**Problem requirements:** Your answer must consist solely of the line containing "(e : PyError)." and all subsequent lines through the end of the entries, reproduced exactly.

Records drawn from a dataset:
(** * Multi-tier caching tables of the station database

    A shallow embedding of the entity tables under [libs/database]
    ([t_user.py], [t_document.py], [t_device.py], [t_ans.py], [t_active.py])
    and of the start-up routine in [station/shared.py].

    Python coroutines are embedded as state-passing functions that may raise:
    the state holds the process memory of a table (its cache pools and
    dictionaries), the state of the volatile sink (Redis), the state of the
    durable sink (local storage) and a ghost trace of the sink calls made. *)

From stdpp Require Import gmap strings list fin_maps.
From Stdlib Require Import ZArith.

Local Open Scope Z_scope.

(** ** Exceptions and state *)

Inductive PyError : Type :=
| TypeError
| ValueError
| AttributeError
| AssertionError.

Inductive Exc (A : Type) : Type :=
| Return (a : A)
| Raise (e : PyError).

Arguments Return {A} a.
Arguments Raise {A} e.

Definition M (W A : Type) : Type := W → Exc A * W.

Definition ret {W A : Type} (a : A) : M W A := λ w, (Return a, w).

Definition bind {W A B : Type} (m : M W A) (k : A → M W B) : M W B :=
  λ w, match m w with
       | (Return a, w') => k a w'
       | (Raise e, w') => (Raise e, w')
       end.

Definition raise {W A : Type} (e : PyError) : M W A := λ w, (Raise e, w).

**Solution below:**
| Raise (e : PyError).

Arguments Return {A} a.
Arguments Raise {A} e.

Definition M (W A : Type) : Type := W → Exc A * W.

Definition ret {W A : Type} (a : A) : M W A := λ w, (Return a, w).

Definition bind {W A B : Type} (m : M W A) (k : A → M W B) : M W B :=
  λ w, match m w with
       | (Return a, w') => k a w'
       | (Raise e, w') => (Raise e, w')
       end.

Definition raise {W A : Type} (e : PyError) : M W A := λ w, (Raise e, w).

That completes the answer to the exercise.